Google Cloud is engineered to achieve a high degree of speed, availability, durability, and consistency. The design of systems optimized for these performance attributes must be balanced carefully with the need to achieve timely data deletion. Google Cloud commits to delete customer data within a maximum period of about six months (180 days). This commitment incorporates the stages of Google's deletion pipeline described above, including the following:

  • Stage 2: After the deletion request is made, data is typically marked for deletion immediately and our goal is to perform this step within a maximum period of 24 hours. After the data is marked for deletion, an internal recovery period of up to 30 days might apply depending on the service or deletion request.
  • Stage 3: The time needed to complete garbage collection tasks and achieve logical deletion from active systems. These processes might occur immediately after the deletion request is received, depending on the level of data replication and the timing of ongoing garbage collection cycles. After the deletion request is made, it generally takes about two months to delete data from active systems, which is typically enough time to complete two major garbage collection cycles and ensure that logical deletion is completed.
  • Stage 4: The Google backup cycle is designed to expire deleted data within data center backups within six months of the deletion request. Deletion may occur sooner depending on the level of data replication and the timing of Google's ongoing backup cycles.

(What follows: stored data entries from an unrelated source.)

Lemma step1_loop_spec (rest pre : list text) (rm : list removed_record) :
  let out := step1_loop (length pre) rest rm in
  fst out = List.filter (fun l => negb (is_import l)) rest /\
  exists added,
    snd out = rm ++ added /\
    length added + length (fst out) = length rest /\
    Forall (fun rec => exists l, (pre ++ rest) !! (fst rec - 1) = Some l /\
                                 1 <= fst rec /\ is_import l = true) added.
Proof.
  cbv zeta. revert pre rm. induction rest as [|l rest IH]; intros pre rm.
  - split; [reflexivity|]. exists []. rewrite app_nil_r. repeat split.
    constructor.
  - assert (Hl : (pre ++ l :: rest) !! (length pre + 1 - 1) = Some l).
    { replace (length pre + 1 - 1) with (length pre) by lia.
      apply list_lookup_middle. reflexivity. }
    specialize (IH (pre ++ [l])). rewrite <- app_assoc in IH.
    rewrite length_app in IH. cbn [length app] in IH.
    replace (length pre + 1) with (S (length pre)) in IH by lia.
    cbn [step1_loop List.filter]. unfold is_import at 1.
    destruct (contains (txt "createDraft") l
              && contains (txt "drafts-gmail") l) eqn:E1.
    + cbn [orb negb].
      destruct (IH (rm ++ [(length pre + 1, txt "createDraft import")]))
        as (Hf & added & Hs & Hlen & Hall).
      split; [exact Hf|].
      exists ((length pre + 1, txt "createDraft import") :: added).
      rewrite Hs, <- app_assoc. split; [reflexivity|].
      split; [cbn [length]; lia|]. constructor; [|exact Hall].
      exists l. cbn [fst]. split; [exact Hl|]. split; [lia|].
      unfold is_import. rewrite E1. reflexivity.
    + cbn [orb].
      destruct (contains (txt "sanitizeHumanizedEmail") l
                && contains (txt "email-sanitizer") l) eqn:E2.
      * cbn [negb].
        destruct (IH (rm ++ [(length pre + 1, txt "email-sanitizer import")]))
          as (Hf & added & Hs & Hlen & Hall).
        split; [exact Hf|].
        exists ((length pre + 1, txt "email-sanitizer import") :: added).
        rewrite Hs, <- app_assoc. split; [reflexivity|].
        split; [cbn [length]; lia|]. constructor; [|exact Hall].
        exists l. cbn [fst]. split; [exact Hl|]. split; [lia|].
        unfold is_import. rewrite E1, E2. reflexivity.
      * cbn [negb]. destruct (IH rm) as (Hf & added & Hs & Hlen & Hall).
        destruct (step1_loop (S (length pre)) rest rm) as [kept rm'].
        cbn [fst snd] in *. split; [f_equal; exact Hf|].
        exists added. split; [exact Hs|]. split; [cbn [length]; lia|exact Hall].
Qed.

End Imports.

(** X1.  Step 1 keeps exactly the lines that are not one of the two
    imports, in order.  It adds one audit record per line removed, after
    the records it was given, and each new record carries the 1-based
    number of an import line of the input. *)
Theorem step1_removes_imports (lines : list text)
    (rm : list removed_record) :
  fst (step1 lines rm) = List.filter (fun l => negb (is_import l)) lines /\
  exists added,
    snd (step1 lines rm) = rm ++ added /\
    length added + length (fst (step1 lines rm)) = length lines /\
    Forall (fun rec => exists l, lines !! (fst rec - 1) = Some l /\
                                 1 <= fst rec /\ is_import l = true) added.
Proof. exact (step1_loop_spec lines [] rm). Qed.

(** ** Named-function removal (steps 2 to 6) *)

Section StageInvariants.

Variable needle : text.
Variable func_name : text.
Variable is_comment : text -> bool.

Local Abbreviation loop := (stage_loop needle func_name is_comment).
Local Abbreviation body := (stage_body needle func_name is_comment).

Lemma stage_body_step (lines : list text) (st : loop_state) (i : nat)
    (l : text) :
  (new_lines (body lines st i l) = new_lines st \/
   new_lines (body lines st i l) = new_lines st ++ [l]) /\
  removed_lines st `prefix_of` removed_lines (body lines st i l).
Proof.
  unfold stage_body.
  destruct ((0 <? skip_until st)%Z && (Z.of_nat i <? skip_until st)%Z);
    [split; [left|]; reflexivity|].
  destruct (contains needle l).
  - destruct (find_end (skip_until st) lines i); cbn [new_lines removed_lines].
    + split; [left; reflexivity|]. apply prefix_app_r. reflexivity.
    + split; [left|]; reflexivity.
  - cbn [new_lines removed_lines]. split; [right|]; reflexivity.
Qed.

Lemma stage_loop_sublist (lines rest : list text) (i : nat)
    (st : loop_state) :
  exists kept,
    new_lines (loop lines i rest st) = new_lines st ++ kept /\
    kept `sublist_of` rest /\
    removed_lines st `prefix_of` removed_lines (loop lines i rest st).
Proof.
  revert i st. induction rest as [|l rest IH]; intros i st.
  - exists []. rewrite app_nil_r. repeat split; reflexivity.
  - cbn [stage_loop].
    destruct (IH (S i) (body lines st i l)) as (kept & Hk & Hsub & Hrm).
    destruct (stage_body_step lines st i l) as [[Hn|Hn] Hp].
    + exists kept. rewrite Hk, Hn. split; [reflexivity|].
      split; [by apply sublist_cons|]. by etransitivity.
    + exists (l :: kept). rewrite Hk, Hn, <- app_assoc.
      split; [reflexivity|]. split; [by apply sublist_skip|].
      by etransitivity.
Qed.

(** With an extent already removed in the stage, a declaration whose own
    line does not close is given no extent. *)
Lemma find_end_stale (su : Z) (lines : list text) (i : nat) (l : text) :
  (0 < su)%Z -> lines !! i = Some l ->
  (forall c, ~ closes_on [] l c) ->
  find_end su lines i = None.
Proof.
  intros Hsu Hl Hopen. unfold find_end. rewrite (drop_S _ _ _ Hl).
  cbn [scan_lines]. generalize (scan_chars_spec l []).
  change (balance []) with 0%Z. change (has_open []) with false.
  destruct (scan_chars 0 false l).
  - intros (c & _ & Hc). exfalso. exact (Hopen c Hc).
  - intros _. apply Z.ltb_lt in Hsu. rewrite Hsu. reflexivity.
Qed.

Lemma walk_back_spec (lines : list text) (s : nat) :
  let w := walk_back is_comment lines s in
  w <= s /\
  (forall k, w <= k < s -> is_comment (nth k lines []) = true) /\
  (w = 0 \/ is_comment (nth (w - 1) lines []) = false).
Proof.
  cbv zeta. induction s as [|p IH]; cbn [walk_back].
  - split; [lia|]. split; [intros k Hk; lia|left; reflexivity].
  - destruct (is_comment (nth p lines [])) eqn:E.
    + destruct IH as (Hle & Hall & Hstop). split; [lia|]. split; [|exact Hstop].
      intros k Hk. destruct (decide (k = p)) as [->|]; [exact E|].
      apply Hall. lia.
    + split; [lia|]. split; [intros k Hk; lia|]. right.
      replace (S p - 1) with p by lia. exact E.
Qed.

End StageInvariants.

Lemma find_end_some (su : Z) (lines : list text) (i j : nat) :
  find_end su lines i = Some j -> scan_end lines i j.
Proof.
  intros E. pose proof (find_end_spec su lines i) as H.
  rewrite E in H. apply H.
Qed.

(** X2.  A stage whose declaration is on no line changes nothing: it
    returns the lines and the audit list it was given. *)
Theorem remove_function_absent (needle func_name : text)
    (is_comment : text -> bool) (lines : list text)
    (rm : list removed_record) :
  Forall (fun l => contains needle l = false) lines ->
  remove_function needle func_name is_comment lines rm = (lines, rm).
Proof.
  intros H. unfold remove_function.
  rewrite (stage_loop_plain needle func_name is_comment lines lines 0 [] (-1)
             rm) by (lia || exact H).
  reflexivity.
Qed.

Lemma remove_function_absent_witness :
  step3 [ln "const a = 1;"; ln "function extractContactInfo(html) {"; ln "}"]
        []
  = ([ln "const a = 1;"; ln "function extractContactInfo(html) {"; ln "}"],
     []).
Proof.
  apply (remove_function_absent _ _ _
           [ln "const a = 1;"; ln "function extractContactInfo(html) {";
            ln "}"]).
  repeat constructor.
Defined.

(** X3.  When the declaration is on one line only, line [i], and its extent
    closes on line [j], the stage returns the lines before [i] followed by
    the lines after [j], and adds one audit record: the number of the line
    the walk back over the comment lines reaches, and the count of lines
    from there to [j]. *)
Theorem remove_function_extent (needle func_name : text)
    (is_comment : text -> bool) (lines : list text) (i j : nat) (l : text)
    (rm : list removed_record) :
  lines !! i = Some l ->
  contains needle l = true ->
  Forall (fun l => contains needle l = false) (take i lines) ->
  Forall (fun l => contains needle l = false) (drop (S j) lines) ->
  scan_end lines i j ->
  remove_function needle func_name is_comment lines rm =
  (take i lines ++ drop (S j) lines,
   rm ++ [(walk_back is_comment lines i + 1,
           description func_name j (walk_back is_comment lines i))]).
Proof. apply remove_function_one_extent. Qed.

Lemma remove_function_extent_witness :
  step_named (txt "qaReviewEmail")
    [ln "const a = 1;"; ln "async function qaReviewEmail(email) {";
     ln "  return { ok: true };"; ln "}"; ln "const b = 2;"] []
  = ([ln "const a = 1;"; ln "const b = 2;"],
     [(2, txt "qaReviewEmail function (3 lines)")]).
Proof.
  unfold step_named.
  etransitivity;
    [apply (remove_function_extent (txt "function " ++ txt "qaReviewEmail")
              (txt "qaReviewEmail") is_comment3
              [ln "const a = 1;"; ln "async function qaReviewEmail(email) {";
               ln "  return { ok: true };"; ln "}"; ln "const b = 2;"]
              1 3 (ln "async function qaReviewEmail(email) {") [])
    |reflexivity].
  - reflexivity.
  - reflexivity.
  - repeat constructor.
  - repeat constructor.
  - apply (find_end_some (-1)). reflexivity.
Defined.
(** The lines of [new_entry] below its HostName line. *)
Definition entry_tail (self : VMManager) : str :=
  lit "    IdentityFile " ++ path_join (ssh_dir self) (lit "google_compute_engine") ++ [NL]
  ++ lit "    UserKnownHostsFile=" ++ path_join (ssh_dir self) (lit "google_compute_known_hosts")
  ++ [NL]
  ++ lit "    IdentitiesOnly=yes" ++ [NL]
  ++ lit "    CheckHostIP=no" ++ [NL]
  ++ lit "    User " ++ get_ssh_user self ++ [NL].

(** The Host line and the HostName line of [new_entry]. *)
Definition entry_host_line (name : str) : str := host_line [] (lit " ") name.
Definition entry_hostname_line (ip : str) : str := hostname_line (lit "    ") (lit " ") ip.

(** The text [run_command] makes of a finished command. *)
Definition command_text (r : completed) : str :=
  if (returncode r =? 0)%Z then strip (proc_stdout r)
  else lit "Error: " ++ strip (proc_stderr r).

Definition start_command (instance project zone : str) : list str :=
  [lit "gcloud"; lit "compute"; lit "instances"; lit "start"; instance;
   lit "--project"; project; lit "--zone"; zone].
Definition stop_command (instance project zone : str) : list str :=
  [lit "gcloud"; lit "compute"; lit "instances"; lit "stop"; instance;
   lit "--project"; project; lit "--zone"; zone].
Definition describe_command (instance project zone : str) : list str :=
  [lit "gcloud"; lit "compute"; lit "instances"; lit "describe"; instance;
   lit "--project"; project; lit "--zone"; zone;
   lit "--format=get(networkInterfaces[0].accessConfigs[0].natIP)"].

(** What [start_vm] does once it has the address: the two edits and the
    last message. *)
Definition edit_config (self : VMManager) (instance public_ip : str) : M bool :=
  update_success <- add_host self instance ;;
  update_success <- update_hostname self instance public_ip ;;
  if update_success then
    print (lit "Successfully updated SSH config for " ++ instance
           ++ lit " with new IP: " ++ public_ip) ;;;
    ret true
  else ret false.

(** The lines of [entry_tail]. *)
Definition entry_tail_lines (self : VMManager) : list str :=
  [lit "    IdentityFile " ++ path_join (ssh_dir self) (lit "google_compute_engine") ++ [NL];
   lit "    UserKnownHostsFile="
     ++ path_join (ssh_dir self) (lit "google_compute_known_hosts") ++ [NL];
   line "    IdentitiesOnly=yes";
   line "    CheckHostIP=no";
   lit "    User " ++ get_ssh_user self ++ [NL]].

(** The block of [new_entry], after the line feed it starts with, with
    [ip] where the placeholder is. *)
Definition entry_block (self : VMManager) (name ip : str) : str :=
  (lit "Host " ++ name ++ [NL]) ++ (lit "    HostName " ++ ip ++ [NL])
  ++ entry_tail self.

(** A text has no white space at either end. *)
Definition trimmed (t : str) : Prop :=
  (forall c rest, t = c :: rest -> is_space c = false)
  /\ (forall init c, t = init ++ [c] -> is_space c = false).

(** ** Sample inputs

    The configuration of the specification's examples, and a manager and
    a world to run the operations in. *)

Definition two_blocks : str :=
  line "Host a" ++ line "HostName 10.0.0.1" ++ line "Host b" ++ line "HostName 10.0.0.2".

Definition sample_self : VMManager :=
  {| home := lit "/home/user";
     config := {| cfg_ssh_config := None; cfg_user := Some (lit "alice");
                  cfg_project := Some (lit "proj"); cfg_zone := Some (lit "zone-1") |} |}.

(** Every external command succeeds and prints [text]. *)
Definition sample_world (file : option str) (text : str) : world :=
  {| ssh_config := file; stdout := []; writes := 0;
     subprocess_run := fun _ => {| returncode := 0%Z; proc_stdout := text; proc_stderr := [] |} |}.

The following diagram shows the stages of Google Cloud's deletion pipeline and when data is erased from active and backup systems.

Deletion pipeline diagram.

Ensure safe and secure media sanitization

A disciplined media sanitization program enhances the security of the deletion process by preventing forensic or laboratory attacks on the physical storage media after it has reached the end of its lifecycle.

Google meticulously tracks the location and status of all storage equipment within our data centers, through acquisition, installation, retirement, and destruction, using barcodes and asset tags that are tracked in Google's asset database. Various techniques such as biometric identification, metal detection, cameras, vehicle barriers, and laser-based intrusion detection systems are used to prevent equipment from leaving the data center floor without authorization. For more information, see the Google infrastructure security design overview.

Physical storage media can be decommissioned for a range of reasons. If a component fails to pass a performance test at any point during its lifecycle, it is removed from inventory and retired. Google also upgrades obsolete hardware to improve processing speed and energy efficiency, or increase storage capacity. Whether hardware is decommissioned due to failure, upgrade, or any other reason, storage media is decommissioned using appropriate safeguards. Google hard drives use technologies like full disk encryption (FDE) and drive locking to help protect data at rest during decommission. When a hard drive is retired, authorized individuals verify that the disk is erased by overwriting the drive with zeros and performing a multi-step verification process to ensure the drive contains no data.

If the storage media cannot be erased for any reason, it is stored securely until it can be physically destroyed. Depending on available equipment, we either crush and deform the drive or shred the drive into small pieces. In either case, the disk is recycled at a secure facility, ensuring that no one will be able to read data on retired Google disks. Each data center adheres to a strict disposal policy and uses the techniques described to achieve compliance with NIST SP 800-88 Revision 1 Guidelines for Media Sanitization and DoD 5220.22-M National Industrial Security Program Operating Manual.